### Task goal
Look in the material below for the line holding "(store_opt ATTR_WEATHER_HUMIDITY hu". Set it down exactly, with each later line up to and including the line holding "ATTR_FORECAST_WIND_SPEED d;".

### Data records
★ ★ ★ ★

Definition shown_wind_speed self : result (option (value num)) :=
  match wind_speed self with
  | Some w =>
      match wind_speed_unit self with
      | Some u => v ← convert_wind_speed self (VNum w) u; Ok (Some v)
      | None => Ok (Some (VNum w))
      end
  | None => Ok None
  end.

Definition shown_visibility self : result (option (value num)) :=
  match visibility self with
  | Some x =>
      match visibility_unit self with
      | Some u => v ← convert_visibility self (VNum x) u; Ok (Some v)
      | None => Ok (Some (VNum x))
      end
  | None => Ok None
  end.

(** [d[k] = v] when there is a [v]. *)
Definition store_opt (k : string) (v : option (value num))
    (d : gmap string (value num)) : gmap string (value num) :=
  match v with Some v => <[k := v]> d | None => d end.

(** The attribute dict before the forecast is added. *)
Definition top_attributes self : result (gmap string (value num)) :=
  t ← shown_temperature self;
  hu ← shown_humidity self;
  oz ← shown_ozone self;
  p ← shown_pressure self;
  wb ← shown_wind_bearing self;
  ws ← shown_wind_speed self;
  vi ← shown_visibility self;
  Ok (store_opt ATTR_WEATHER_VISIBILITY vi
       (store_opt ATTR_WEATHER_WIND_SPEED ws
         (store_opt ATTR_WEATHER_WIND_BEARING wb
           (store_opt ATTR_WEATHER_PRESSURE p
             (store_opt ATTR_WEATHER_OZONE oz
               (store_opt ATTR_WEATHER_HUMIDITY hu
                 (store_opt ATTR_WEATHER_TEMPERATURE t ∅))))))).

(** One field of a forecast record: converted when it is present, not
    [None], and the entity has a native unit for it. *)
Definition converted_field (unit : option string)
    (conv : value num -> string -> result (value num)) (k : string)
    (d : gmap string (value num)) : result (gmap string (value num)) :=
  let v := default VNone (d !! k) in
  if is_None v then Ok d else
    match unit with
    | Some u => c ← conv v u; Ok (<[k := c]> d)
    | None => Ok d
    end.

Definition converted_entry self (d : gmap string (value num))
  : result (gmap string (value num)) :=
  d ← converted_field (temperature_unit self) (convert_temperature self)
        ATTR_FORECAST_TEMP d;
  d ← converted_field (temperature_unit self) (convert_temperature self)
        ATTR_FORECAST_TEMP_LOW d;
  d ← converted_field (pressure_unit self) (convert_pressure self)
        ATTR_FORECAST_PRESSURE d;
  d ← converted_field (wind_speed_unit self) (convert_wind_speed self)
        ATTR_FORECAST_WIND_SPEED d;
  converted_field (precipitation_unit self) (convert_precipitation self)
        ATTR_FORECAST_PRECIPITATION d.

Fixpoint converted_entries self (ds : list (gmap string (value num)))
  : result (list (gmap string (value num))) :=
  match ds with
  | [] => Ok []
  | d :: rest =>
      d' ← converted_entry self d;
      rest' ← converted_entries self rest;
      Ok (d' :: rest')
  end.

(** The stored forecast: [fl] is a list of references to the dicts
    [ds]. *)
Definition stored_forecast (h : heap num) (fl : loc)
    (ds : list (gmap string (value num))) : Prop :=
  exists ls : list loc,
    h !! fl = Some (OList (VRef <$> ls)) /\
    Forall2 (fun l d => h !! l = Some (ODict d)) ls ds.

(** A store in which [self] is the entity [e] and its forecast, if
    any, is a list of the records [ds]. *)
Definition entity_at (h : heap num) (self : loc) (e : WeatherEntity num)
    (ds : list (gmap string (value num))) : Prop :=
  h !! self = Some (OEntity e) /\
  match forecast e with
  | Some fl => stored_forecast h fl ds
  | None => ds = []
  end.

(** The result of a run that returns [data] in the store [h']: the
    attribute dict [top], plus, when there is a forecast, a list of
    newly made dicts holding [entries]. *)
Definition returned (h h' : heap num) (data : loc) (top : gmap string (value num))
    (entries : option (list (gmap string (value num)))) : Prop :=
  (data ∉ dom h) /\
  match entries with
  | None => h' !! data = Some (ODict top)
  | Some ds' =>
      exists (fl' : loc) (ls' : list loc),
        h' !! data = Some (ODict (<[ATTR_FORECAST := VRef fl']> top)) /\
        (fl' ∉ dom h) /\
        h' !! fl' = Some (OList (VRef <$> ls')) /\
        Forall2 (fun l' d' => (l' ∉ dom h) /\ h' !! l' = Some (ODict d')) ls' ds'
  end.

(** The outcome of [state_attributes] as a function of the entity and
    of its stored forecast records. *)
Definition expected self (ds : list (gmap string (value num)))
  : result (gmap string (value num) * option (list (gmap string (value num)))) :=
  top ← top_attributes self;
  match forecast self with
  | Some _ => ds' ← converted_entries self ds; Ok (top, Some ds')
  | None => Ok (top, None)
  end.

(** Reading the result: the value of an attribute of the returned
    dict, and the forecast records it refers to. *)
Definition attribute (h' : heap num) (data : loc) (k : string)
  : option (value num) :=
  match h' !! data with
  | Some (ODict d) => d !! k
  | _ => None
  end.

Definition record_at (h' : heap num) (item : value num)
  : option (gmap string (value num)) :=
  match item with
  | VRef l => match h' !! l with Some (ODict d) => Some d | _ => None end
  | _ => None
  end.

Definition forecast_records (h' : heap num) (data : loc)
  : option (list (gmap string (value num))) :=
  match attribute h' data ATTR_FORECAST with
  | Some (VRef fl') =>
      match h' !! fl' with
      | Some (OList items) => mapM (record_at h') items
      | _ => None
      end
  | _ => None
  end.

(** The objects the result is made of: the dict [data], the forecast
    list and the dicts in it. *)
Definition result_objects (h' : heap num) (data : loc) : list loc :=
  data ::
  match attribute h' data ATTR_FORECAST with
  | Some (VRef fl') =>
      fl' ::
      match h' !! fl' with
      | Some (OList items) =>
          omap (fun item => match item with VRef l => Some l | _ => None end) items
      | _ => []
      end
  | _ => []
  end.

(** The rounding rules, as relations between the value [v] handed to
    the conversion together with the native unit [u], and the value
    [r] shown. *)
Definition temperature_rule self (v : value num) (u : string) (r : value num)
  : Prop :=
  exists displayed c,
    displayed_unit self ATTR_WEATHER_TEMPERATURE = Ok displayed /\
    util.convert temperature_util v u displayed = Ok c /\
    (if bool_decide (displayed = TEMP_CELSIUS)
     then round_ndigits c 1 else round c) = Ok r.

Definition two_decimals_rule self (quantity : string) (helper : util.t num)
    (v : value num) (u : string) (r : value num) : Prop :=
  exists displayed c,
    displayed_unit self quantity = Ok displayed /\
    util.convert helper v u displayed = Ok c /\
    round_ndigits c 2 = Ok r.

(** [round(x, 2)] returns a value that [round(_, 2)] leaves alone. *)
Definition round_idempotent : Prop :=
  forall v r : value num,
    round_ndigits v ROUNDING_PRECISION = Ok r ->
    round_ndigits r ROUNDING_PRECISION = Ok r.

(** The quantities that have a unit, and the fields of a forecast
    record that are converted. *)
Definition quantities : list string :=
  [ATTR_WEATHER_TEMPERATURE; ATTR_WEATHER_PRESSURE; ATTR_WEATHER_VISIBILITY;
   ATTR_WEATHER_WIND_SPEED; ATTR_WEATHER_PRECIPITATION].

Definition converted_keys : list string :=
  [ATTR_FORECAST_TEMP; ATTR_FORECAST_TEMP_LOW; ATTR_FORECAST_PRESSURE;
   ATTR_FORECAST_WIND_SPEED; ATTR_FORECAST_PRECIPITATION].

(** The convertible fields of a forecast record hold [None] or are
    missing. *)
Definition unreported (d : gmap string (value num)) : Prop :=
  Forall (fun k => default VNone (d !! k) = VNone) converted_keys.

(** Field [k] of the record [d] as it appears in [d']: replaced by a
    value related to it by [rule] when it holds a value other than
    [None] and the entity has a native [unit], and left as it is (be
    it [None] or missing) otherwise. *)
Definition field_shown (unit : option string)
    (rule : value num -> string -> value num -> Prop) (k : string)
    (d d' : gmap string (value num)) : Prop :=
  match d !! k, unit with
  | Some v, Some u =>
      if is_None v then d' !! k = Some VNone
      else exists r, rule v u r /\ d' !! k = Some r
  | _, _ => d' !! k = d !! k
  end.
(** * Smart Image Cropper: the App component of [src/App.tsx]

    A shallow embedding of the component's handlers and of the crop
    geometry they compute, together with the properties the design
    document states about them.

    Conventions.
    - A JavaScript [number] is an exact rational ([Q]); results are compared
      with [==].  Division by zero (which JavaScript answers with [Infinity]
      or [NaN]) is kept out of the theorems by asking images to have positive
      dimensions.
    - The component's [useState] cells are the fields of [State]; a handler
      is a function on [State].
    - Asynchronous handlers are cut at their [await] / callback: the part
      before it returns the request it issues, the part after it is a handler
      of its own that takes the outcome.
    - [makeAspectCrop] and [centerCrop] belong to the crop-interaction
      library, not to this repository: the handlers are written against the
      interface [CropLibrary]. *)

From Stdlib Require Import QArith Qminmax Lqa Lia List String Bool.
Import ListNotations.

Local Open Scope string_scope.
Local Open Scope Q_scope.

(** ** Data *)

(** [unit: '%' | 'px'] of a crop rectangle. *)
Inductive CropUnit : Type := Percent | Px.

(** [Crop] of the crop library ([PercentCrop] when [unit] is ['%'],
    [PixelCrop] when it is ['px']). *)
Module Crop.
Record t : Type := mk { unit : CropUnit; x : Q; y : Q; width : Q; height : Q }.

(** Field-wise equality of numbers. *)
Definition eq (c d : t) : Prop :=
  unit c = unit d /\ x c == x d /\ y c == y d /\
  width c == width d /\ height c == height d.
End Crop.

(** [face.box] of a detection: pixel coordinates of the image. *)
Module Box.
Record t : Type := mk { x : Q; y : Q; width : Q; height : Q }.
End Box.

(** The fields of [HTMLImageElement] the component reads: [width] and
    [height] are the rendered size, [naturalWidth] and [naturalHeight] the
    size of the file. *)
Module Img.
Record t : Type :=
  mk { width : Q; height : Q; naturalWidth : Q; naturalHeight : Q }.
End Img.

(** [File]: the declared content type and what [readAsDataURL] yields
    ([reader.result], possibly [null]). *)
Module File.
Record t : Type := mk { type : string; result : option string }.
End File.

(** The three ratios of the toggle buttons. *)
Inductive AspectChoice : Type := Square | Portrait | Wide.

Definition ratio (a : AspectChoice) : Q :=
  match a with
  | Square => 1
  | Portrait => 4 / 5
  | Wide => 16 / 9
  end.
(** The three [snarkjs] steps lose no artifact, however they end. *)
Lemma preserving_runCommand this args :
  well_behaved this ->
  In args [ptau_new_args this; ptau_prepare_args this; zkey_setup_args this] ->
  preserving this (runCommand "pnpm" args).
Proof.
  intros WB Hin p. rewrite runCommand_pnpm_call. cbn [fst fs with_trace with_fs].
  apply (snarkjs_keeps this WB), Hin.
Qed.

(** The compilation block loses no artifact, however it ends. *)
Lemma preserving_compileIfMissing this :
  well_behaved this -> preserving this (compileIfMissing this).
Proof.
  intros WB p. unfold compileIfMissing.
  unfold mbind at 1, M_bind at 1, fs_existsSync at 1.
  destruct (existsSync (wasmPath this) (fs p)); simpl; [apply keeps_refl|].
  unfold mbind, M_bind, console_log, try_catch, throw. simpl.
  destruct (findCircom2 (fs p)) as [[|ch path]|] eqn:Efind;
    try apply keeps_refl.
  pose proof (compiler_keeps this WB _ _ Efind) as Hk.
  unfold run_compiler, compiler_call in Hk.
  unfold child_spawnSync, check_result, fs_existsSync, throw, mret, M_ret. simpl.
  destruct (endsWith "cli.js" (String ch path)); simpl in *;
    destruct (spawnSync _ _ _ _) as [files' [err st]]; simpl in *;
    (destruct err; simpl; [exact Hk|]);
    (destruct st as [[| |]|]; simpl; try exact Hk);
    destruct (existsSync (wasmPath this) files'); simpl; exact Hk.
Qed.

Lemma preserving_setupIfMissing this :
  well_behaved this -> preserving this (setupIfMissing this).
Proof.
  intros WB. unfold setupIfMissing. apply preserving_bind.
  - apply (preserving_read this (fun p => Return _)).
  - intros zkey. destruct zkey; simpl;
      [apply (preserving_read this (fun _ => Return _))|].
    apply preserving_bind; [apply preserving_console_log|]. intros _.
    apply preserving_bind; [apply (preserving_read this (fun p => Return _))|].
    intros prepared. apply preserving_bind.
    + destruct prepared; simpl;
        [apply (preserving_read this (fun _ => Return _))|].
      apply preserving_bind; [apply (preserving_read this (fun p => Return _))|].
      intros raw. apply preserving_bind.
      * destruct raw; simpl; [apply (preserving_read this (fun _ => Return _))|].
        apply preserving_bind; [apply preserving_console_log|]. intros _.
        apply preserving_runCommand; [exact WB|simpl; tauto].
      * intros _. apply preserving_bind; [apply preserving_console_log|].
        intros _. apply preserving_runCommand; [exact WB|simpl; tauto].
    + intros _. apply preserving_bind; [apply preserving_console_log|].
      intros _. apply preserving_runCommand; [exact WB|simpl; tauto].
Qed.
(** *** jira_client.py *)

(** [JiraClient.__init__]; the arguments are the three [os.getenv] reads. *)
Definition JiraClient_init (JIRA_BASE_URL JIRA_USERNAME JIRA_API_TOKEN : option string)
  : M JiraClient :=
  match JIRA_BASE_URL, JIRA_USERNAME, JIRA_API_TOKEN with
  | Some (String a u), Some (String b n), Some (String c t) =>
      ret (mk_jira (String a u) (String b n) (String c t))
  | _, _, _ =>
      raise (Raised ValueError
        "Missing Jira credentials. Set JIRA_BASE_URL, JIRA_USERNAME, and JIRA_API_TOKEN")
  end.

(** Lines 61-65: one item of a retained history entry. *)
Definition add_change (recent_changes : list string) (item : Item)
  : exn + list string :=
  if str_in (field item) ignored_fields then inr recent_changes
  else inr (recent_changes ++ [change_desc item])%list.

(** Lines 57-65: one history entry. *)
Definition scan_history (start_date end_date : datetime)
    (recent_changes : list string) (history : History) : exn + list string :=
  match timestamp_of (created history) with
  | inl e => inl e
  | inr history_date =>
      if in_range start_date end_date history_date
      then for_each_pure add_change (default [] (items history)) recent_changes
      else inr recent_changes
  end.

(** Lines 54-65: the [changes] of one issue. *)
Definition recent_changes_of (start_date end_date : datetime) (issue : Issue)
  : exn + list string :=
  match issue_changelog issue with
  | Some (mk_changelog (Some hs)) =>
      for_each_pure (scan_history start_date end_date) hs []
  | _ => inr []
  end.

★ ★ ★ ★

### Exercise result
               (store_opt ATTR_WEATHER_HUMIDITY hu
                 (store_opt ATTR_WEATHER_TEMPERATURE t ∅))))))).

(** One field of a forecast record: converted when it is present, not
    [None], and the entity has a native unit for it. *)
Definition converted_field (unit : option string)
    (conv : value num -> string -> result (value num)) (k : string)
    (d : gmap string (value num)) : result (gmap string (value num)) :=
  let v := default VNone (d !! k) in
  if is_None v then Ok d else
    match unit with
    | Some u => c ← conv v u; Ok (<[k := c]> d)
    | None => Ok d
    end.

Definition converted_entry self (d : gmap string (value num))
  : result (gmap string (value num)) :=
  d ← converted_field (temperature_unit self) (convert_temperature self)
        ATTR_FORECAST_TEMP d;
  d ← converted_field (temperature_unit self) (convert_temperature self)
        ATTR_FORECAST_TEMP_LOW d;
  d ← converted_field (pressure_unit self) (convert_pressure self)
        ATTR_FORECAST_PRESSURE d;
  d ← converted_field (wind_speed_unit self) (convert_wind_speed self)
        ATTR_FORECAST_WIND_SPEED d;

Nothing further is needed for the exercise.